Governance tokens – Some of the DeFi platforms allow the traders (lenders and borrowers) to gain voting rights in decisions like an upgrade in the protocol or in the mechanism of lending and borrowing. Moreover, the lenders and borrowers receive the tokens which can be converted into Bitcoins. The additional token earned is further a motivation to trade on those specific platforms.
Margin trading – There are some DeFi platforms that allow margin trading through wBTC stablecoins and ETH. The margin trading process is not complicated, it only means that transaction is conducted by taking a loan from the market. With a higher stake, higher yield can be generated and also the traders can make higher losses by putting a higher amount at stake. Only experienced traders should enter in margin trade. Moreover, a trader can lend their holdings for margin trade and earn income out of it.
What are the benefits of using wrapped Bitcoins?
One of the major benefits that have been brought forward by wrapped Bitcoin is liquidity to applications that are operating on the Ethereum network. With the increase in the acceptance rate of wBTC by wallets, exchanges and merchants, the conversion of Bitcoins into wBTC would also grow tremendously.

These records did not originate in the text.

(** * graphql-transport-ws: the per-connection protocol engine

    A shallow embedding of [graphqlws/internal/connection/connection.go]:
    the wire envelope, [errPayload], the message handlers of [readLoop],
    the writer goroutine of [writeLoop], the streaming goroutines spawned by
    [start], and [conn.close].  Goroutines are modelled by an interleaving
    step function whose actions name the goroutine that moves and the
    outcome chosen by the environment (which message [ReadJSON] returns,
    whether a transport write succeeds, which ready [select] case fires). *)

From Stdlib Require Import ZArith Ascii String.
From stdpp Require Import base option list gmap strings.

Local Open Scope string_scope.
Local Open Scope list_scope.

(** ** Message codec *)

Definition operationMessageType := string.

Definition typeComplete : operationMessageType := "complete".
Definition typeConnectionAck : operationMessageType := "connection_ack".
Definition typeConnectionError : operationMessageType := "connection_error".
Definition typeConnectionInit : operationMessageType := "connection_init".
Definition typeConnectionKeepAlive : operationMessageType := "ka".
Definition typeConnectionTerminate : operationMessageType := "connection_terminate".
Definition typeData : operationMessageType := "data".
Definition typeError : operationMessageType := "error".
Definition typeStart : operationMessageType := "start".
Definition typeStop : operationMessageType := "stop".
Definition typePing : operationMessageType := "ping".
Definition typeReceive : operationMessageType := "receive".
Definition typePong : operationMessageType := "pong".

(** A Go [error]; the connection only ever observes its [Error()] text. *)
Record error := mkError { Error : string }.

(** [json.RawMessage]: [None] is the nil slice the code passes for frames
    without payload. *)
Definition RawMessage := option string.

Record operationMessage := mkMsg {
  ID : string;
  Payload : RawMessage;
  Type_ : operationMessageType
}.

Record startMessagePayload (Variables : Type) := mkStart {
  OperationName : string;
  Query : string;
  Variables_ : Variables
}.
Arguments mkStart {Variables} _ _ _.
Arguments OperationName {Variables} _.
Arguments Query {Variables} _.
Arguments Variables_ {Variables} _.

Record receiveMessagePayload := mkReceive { rp_ID : string }.

#[global] Instance error_eq_dec : EqDecision error.
Proof. solve_decision. Defined.

#[global] Instance operationMessage_eq_dec : EqDecision operationMessage.
Proof. solve_decision. Defined.

(** ** [encoding/json] string literals

    [errPayload] marshals a struct with one string field.  The encoder below
    follows [encodeState.string] of Go's [encoding/json] with HTML escaping
    on (what [json.Marshal] uses), byte for byte: ASCII bytes are copied
    unless they are a quote, a backslash, a control byte or one of [<>&];
    bytes that do not start a valid UTF-8 sequence become the six-byte
    escape of U+FFFD; U+2028 and U+2029 are escaped; every other rune is
    copied.  Control bytes other than tab, line feed and carriage return are
    written as [u00XX] escapes, as the Go releases of the repository's time
    do (later releases write backspace and form feed as two-character
    escapes, which read back the same). *)

Definition quote : ascii := ascii_of_nat 34.
Definition backslash : ascii := ascii_of_nat 92.

Definition hex : string := "0123456789abcdef".

Definition hex_digit (n : N) : ascii :=
  default "0"%char (String.get (N.to_nat n) hex).

Definition byte (c : ascii) : N := N_of_ascii c.

Definition in_range (lo hi : N) (c : ascii) : bool :=
  ((lo <=? byte c) && (byte c <=? hi))%N.

(** [htmlSafeSet]: printable ASCII other than the five escaped bytes. *)
Definition htmlSafe (c : ascii) : bool :=
  in_range 32 127 c
  && negb (bool_decide (c ∈ [quote; backslash; "<"%char; ">"%char; "&"%char])).

Definition escape_ascii (c : ascii) : string :=
  if htmlSafe c then String c EmptyString
  else
    String backslash
      (if bool_decide (c = backslash) || bool_decide (c = quote) then String c EmptyString
       else if (byte c =? 10)%N then "n"
       else if (byte c =? 13)%N then "r"
       else if (byte c =? 9)%N then "t"
       else String "u" (String "0" (String "0"
              (String (hex_digit (N.shiftr (byte c) 4))
                (String (hex_digit (N.land (byte c) 15)) EmptyString))))).

(** The continuation byte ranges of [utf8.DecodeRuneInString]: the range of
    the second byte depends on the first ([acceptRanges]). *)
Definition cont (c : ascii) : bool := in_range 128 191 c.

Definition rune2 (b0 b1 : ascii) : bool := in_range 194 223 b0 && cont b1.

Definition rune3 (b0 b1 b2 : ascii) : bool :=
  ((byte b0 =? 224)%N && in_range 160 191 b1
   || (in_range 225 236 b0 || in_range 238 239 b0) && cont b1
   || (byte b0 =? 237)%N && in_range 128 159 b1)
  && cont b2.

Definition rune4 (b0 b1 b2 b3 : ascii) : bool :=
  ((byte b0 =? 240)%N && in_range 144 191 b1
   || in_range 241 243 b0 && cont b1
   || (byte b0 =? 244)%N && in_range 128 143 b1)
  && cont b2 && cont b3.

(** U+2028 and U+2029 are the bytes E2 80 A8 and E2 80 A9; the last hex
    digit of the rune is the low nibble of the third byte. *)
Definition line_sep (b0 b1 b2 : ascii) : bool :=
  (byte b0 =? 226)%N && (byte b1 =? 128)%N && in_range 168 169 b2.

The introduction of wrapped Bitcoins has shattered the conceptual and technical boundaries. Earlier, the Bitcoin holders were not able to engage in decentralised finance. After conducting crypto market analysis for years, it was observed by the analytics that speculation amid the ETH and BTC will favour one blockchain over others. This concept was known as chain maximalist.
The wrapped Bitcoin innovation opens the paths for the Bitcoin users to gain exposure to the DeFi ecosystem of Ethereum along with enjoying the interest on their present holdings. This will not have any significant impact on the value of the BTC holdings as wBTC is backed by Bitcoin on a one-to-one basis. The interpolation of the BTC and ETH leads to the avoidance of the maximalist notion. Moreover, it minimises the risk of trading outside Bitcoin networks along with a reduction in the hassle of conducting trade.
Speed is another benefit that is offered by wBTC. wBTC is faster in clearing more transactions than Bitcoins because wBTC works on the Ethereum blockchain. On Ethereum blockchain, a new block is added every 15 seconds, whereas, on the Bitcoin blockchain, a new block is added every 10 minutes. Thus, wBTC can move faster across the exchanges and wallets.